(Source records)
-------

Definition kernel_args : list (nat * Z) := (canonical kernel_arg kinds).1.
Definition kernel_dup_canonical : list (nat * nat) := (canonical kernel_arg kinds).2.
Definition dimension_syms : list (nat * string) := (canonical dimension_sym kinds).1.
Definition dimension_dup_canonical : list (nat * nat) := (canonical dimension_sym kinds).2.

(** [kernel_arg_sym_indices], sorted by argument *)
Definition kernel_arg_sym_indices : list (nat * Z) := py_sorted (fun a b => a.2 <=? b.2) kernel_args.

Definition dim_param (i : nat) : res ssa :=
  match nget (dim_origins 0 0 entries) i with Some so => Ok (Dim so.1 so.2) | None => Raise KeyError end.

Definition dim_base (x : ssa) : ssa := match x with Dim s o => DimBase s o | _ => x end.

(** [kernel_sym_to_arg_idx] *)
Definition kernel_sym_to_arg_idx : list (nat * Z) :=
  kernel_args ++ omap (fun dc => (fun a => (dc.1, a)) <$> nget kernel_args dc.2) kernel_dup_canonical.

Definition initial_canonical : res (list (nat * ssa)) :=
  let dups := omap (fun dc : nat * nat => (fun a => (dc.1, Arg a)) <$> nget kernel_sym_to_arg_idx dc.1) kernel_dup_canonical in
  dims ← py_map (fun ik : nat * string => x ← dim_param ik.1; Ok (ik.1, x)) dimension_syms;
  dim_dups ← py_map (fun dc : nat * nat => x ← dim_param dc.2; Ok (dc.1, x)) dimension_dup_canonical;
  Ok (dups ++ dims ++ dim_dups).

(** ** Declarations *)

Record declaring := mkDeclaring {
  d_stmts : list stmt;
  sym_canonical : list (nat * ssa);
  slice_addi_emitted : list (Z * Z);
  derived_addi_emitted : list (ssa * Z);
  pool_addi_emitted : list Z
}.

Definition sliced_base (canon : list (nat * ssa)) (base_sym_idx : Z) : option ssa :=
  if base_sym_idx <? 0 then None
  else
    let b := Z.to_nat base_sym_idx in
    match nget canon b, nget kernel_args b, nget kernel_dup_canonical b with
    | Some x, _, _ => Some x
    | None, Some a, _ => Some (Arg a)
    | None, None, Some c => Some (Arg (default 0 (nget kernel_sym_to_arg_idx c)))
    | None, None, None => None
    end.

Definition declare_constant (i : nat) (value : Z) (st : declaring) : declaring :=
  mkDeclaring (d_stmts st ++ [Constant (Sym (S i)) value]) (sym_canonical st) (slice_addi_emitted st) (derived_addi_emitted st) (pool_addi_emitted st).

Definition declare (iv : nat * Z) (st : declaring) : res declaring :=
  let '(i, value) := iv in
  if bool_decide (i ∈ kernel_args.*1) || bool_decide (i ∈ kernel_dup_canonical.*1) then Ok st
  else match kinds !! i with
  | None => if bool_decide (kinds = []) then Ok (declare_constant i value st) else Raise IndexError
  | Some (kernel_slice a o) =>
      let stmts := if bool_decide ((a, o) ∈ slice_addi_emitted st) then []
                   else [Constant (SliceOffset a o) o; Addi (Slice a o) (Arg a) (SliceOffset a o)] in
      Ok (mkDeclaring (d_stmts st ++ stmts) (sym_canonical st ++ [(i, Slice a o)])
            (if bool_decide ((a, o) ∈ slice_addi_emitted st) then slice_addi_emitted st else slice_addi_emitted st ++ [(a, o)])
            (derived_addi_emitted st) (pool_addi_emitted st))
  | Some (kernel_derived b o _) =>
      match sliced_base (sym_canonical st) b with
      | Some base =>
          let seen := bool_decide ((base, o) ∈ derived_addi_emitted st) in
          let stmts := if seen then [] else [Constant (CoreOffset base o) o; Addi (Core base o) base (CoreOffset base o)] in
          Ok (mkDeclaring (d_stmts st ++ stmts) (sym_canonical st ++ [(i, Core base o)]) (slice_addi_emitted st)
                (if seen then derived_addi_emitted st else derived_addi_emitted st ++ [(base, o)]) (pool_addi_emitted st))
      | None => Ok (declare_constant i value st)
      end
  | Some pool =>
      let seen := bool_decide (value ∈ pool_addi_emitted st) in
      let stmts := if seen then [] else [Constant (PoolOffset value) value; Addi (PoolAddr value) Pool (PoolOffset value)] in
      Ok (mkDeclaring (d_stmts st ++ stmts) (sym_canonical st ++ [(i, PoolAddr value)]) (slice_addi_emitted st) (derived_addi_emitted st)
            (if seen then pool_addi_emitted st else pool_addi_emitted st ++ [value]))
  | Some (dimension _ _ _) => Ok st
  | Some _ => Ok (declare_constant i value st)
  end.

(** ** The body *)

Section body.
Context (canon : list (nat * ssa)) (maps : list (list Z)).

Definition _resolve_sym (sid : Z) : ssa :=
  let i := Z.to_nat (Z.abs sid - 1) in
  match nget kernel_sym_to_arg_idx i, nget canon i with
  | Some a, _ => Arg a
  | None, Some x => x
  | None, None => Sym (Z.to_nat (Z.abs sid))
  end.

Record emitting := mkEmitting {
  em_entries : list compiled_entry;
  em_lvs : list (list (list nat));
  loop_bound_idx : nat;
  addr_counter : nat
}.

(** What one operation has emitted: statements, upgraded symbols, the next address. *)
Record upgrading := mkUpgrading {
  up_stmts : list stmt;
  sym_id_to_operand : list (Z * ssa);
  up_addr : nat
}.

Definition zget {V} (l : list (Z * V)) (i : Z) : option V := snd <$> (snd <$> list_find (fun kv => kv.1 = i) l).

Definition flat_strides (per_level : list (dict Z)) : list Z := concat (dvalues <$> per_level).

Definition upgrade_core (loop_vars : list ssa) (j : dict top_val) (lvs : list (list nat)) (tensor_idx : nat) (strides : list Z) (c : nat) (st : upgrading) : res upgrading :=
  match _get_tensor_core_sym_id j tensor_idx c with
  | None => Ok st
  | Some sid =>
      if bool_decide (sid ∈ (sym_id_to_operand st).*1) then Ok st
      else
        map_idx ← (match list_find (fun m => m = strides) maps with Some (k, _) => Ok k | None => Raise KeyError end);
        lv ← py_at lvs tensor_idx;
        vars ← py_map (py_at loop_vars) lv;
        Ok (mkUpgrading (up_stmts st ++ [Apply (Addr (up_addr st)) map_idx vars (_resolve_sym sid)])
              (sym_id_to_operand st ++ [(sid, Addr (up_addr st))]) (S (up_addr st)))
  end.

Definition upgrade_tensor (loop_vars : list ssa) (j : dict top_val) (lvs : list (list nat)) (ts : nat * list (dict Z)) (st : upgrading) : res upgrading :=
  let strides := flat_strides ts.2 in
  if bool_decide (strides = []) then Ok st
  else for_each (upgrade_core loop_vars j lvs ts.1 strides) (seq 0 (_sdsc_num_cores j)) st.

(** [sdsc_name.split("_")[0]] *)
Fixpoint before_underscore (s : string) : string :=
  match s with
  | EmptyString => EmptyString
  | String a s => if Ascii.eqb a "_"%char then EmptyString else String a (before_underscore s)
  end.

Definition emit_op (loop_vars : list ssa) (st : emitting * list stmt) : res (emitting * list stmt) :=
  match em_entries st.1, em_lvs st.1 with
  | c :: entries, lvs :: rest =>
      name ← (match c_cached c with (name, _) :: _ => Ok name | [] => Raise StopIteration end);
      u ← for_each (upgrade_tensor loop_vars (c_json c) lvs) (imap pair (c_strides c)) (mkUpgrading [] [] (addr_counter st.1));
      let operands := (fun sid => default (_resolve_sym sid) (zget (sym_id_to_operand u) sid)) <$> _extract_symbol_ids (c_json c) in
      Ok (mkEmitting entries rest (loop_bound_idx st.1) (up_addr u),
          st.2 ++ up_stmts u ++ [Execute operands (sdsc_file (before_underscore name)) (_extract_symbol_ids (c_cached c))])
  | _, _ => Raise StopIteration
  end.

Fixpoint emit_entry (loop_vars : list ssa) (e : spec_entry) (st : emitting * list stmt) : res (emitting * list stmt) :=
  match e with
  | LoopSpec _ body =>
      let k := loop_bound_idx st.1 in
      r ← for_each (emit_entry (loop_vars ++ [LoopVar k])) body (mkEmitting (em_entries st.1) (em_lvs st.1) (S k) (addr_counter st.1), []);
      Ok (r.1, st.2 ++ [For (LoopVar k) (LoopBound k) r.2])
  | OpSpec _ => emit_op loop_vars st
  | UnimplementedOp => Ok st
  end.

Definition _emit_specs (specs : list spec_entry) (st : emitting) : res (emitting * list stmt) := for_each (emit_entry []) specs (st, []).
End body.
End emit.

-------

What needs to be done - Set down, exactly as they appear above, all lines from the one that has "match _get_tensor_core_sym_id j" down to the one that has "let k := loop_bound_idx st.1 in", including those two and no others.

Answer box -
  match _get_tensor_core_sym_id j tensor_idx c with
  | None => Ok st
  | Some sid =>
      if bool_decide (sid ∈ (sym_id_to_operand st).*1) then Ok st
      else
        map_idx ← (match list_find (fun m => m = strides) maps with Some (k, _) => Ok k | None => Raise KeyError end);
        lv ← py_at lvs tensor_idx;
        vars ← py_map (py_at loop_vars) lv;
        Ok (mkUpgrading (up_stmts st ++ [Apply (Addr (up_addr st)) map_idx vars (_resolve_sym sid)])
              (sym_id_to_operand st ++ [(sid, Addr (up_addr st))]) (S (up_addr st)))
  end.

Definition upgrade_tensor (loop_vars : list ssa) (j : dict top_val) (lvs : list (list nat)) (ts : nat * list (dict Z)) (st : upgrading) : res upgrading :=
  let strides := flat_strides ts.2 in
  if bool_decide (strides = []) then Ok st
  else for_each (upgrade_core loop_vars j lvs ts.1 strides) (seq 0 (_sdsc_num_cores j)) st.

(** [sdsc_name.split("_")[0]] *)
Fixpoint before_underscore (s : string) : string :=
  match s with
  | EmptyString => EmptyString
  | String a s => if Ascii.eqb a "_"%char then EmptyString else String a (before_underscore s)
  end.

Definition emit_op (loop_vars : list ssa) (st : emitting * list stmt) : res (emitting * list stmt) :=
  match em_entries st.1, em_lvs st.1 with
  | c :: entries, lvs :: rest =>
      name ← (match c_cached c with (name, _) :: _ => Ok name | [] => Raise StopIteration end);
      u ← for_each (upgrade_tensor loop_vars (c_json c) lvs) (imap pair (c_strides c)) (mkUpgrading [] [] (addr_counter st.1));
      let operands := (fun sid => default (_resolve_sym sid) (zget (sym_id_to_operand u) sid)) <$> _extract_symbol_ids (c_json c) in
      Ok (mkEmitting entries rest (loop_bound_idx st.1) (up_addr u),
          st.2 ++ up_stmts u ++ [Execute operands (sdsc_file (before_underscore name)) (_extract_symbol_ids (c_cached c))])
  | _, _ => Raise StopIteration
  end.

Fixpoint emit_entry (loop_vars : list ssa) (e : spec_entry) (st : emitting * list stmt) : res (emitting * list stmt) :=
  match e with
  | LoopSpec _ body =>
      let k := loop_bound_idx st.1 in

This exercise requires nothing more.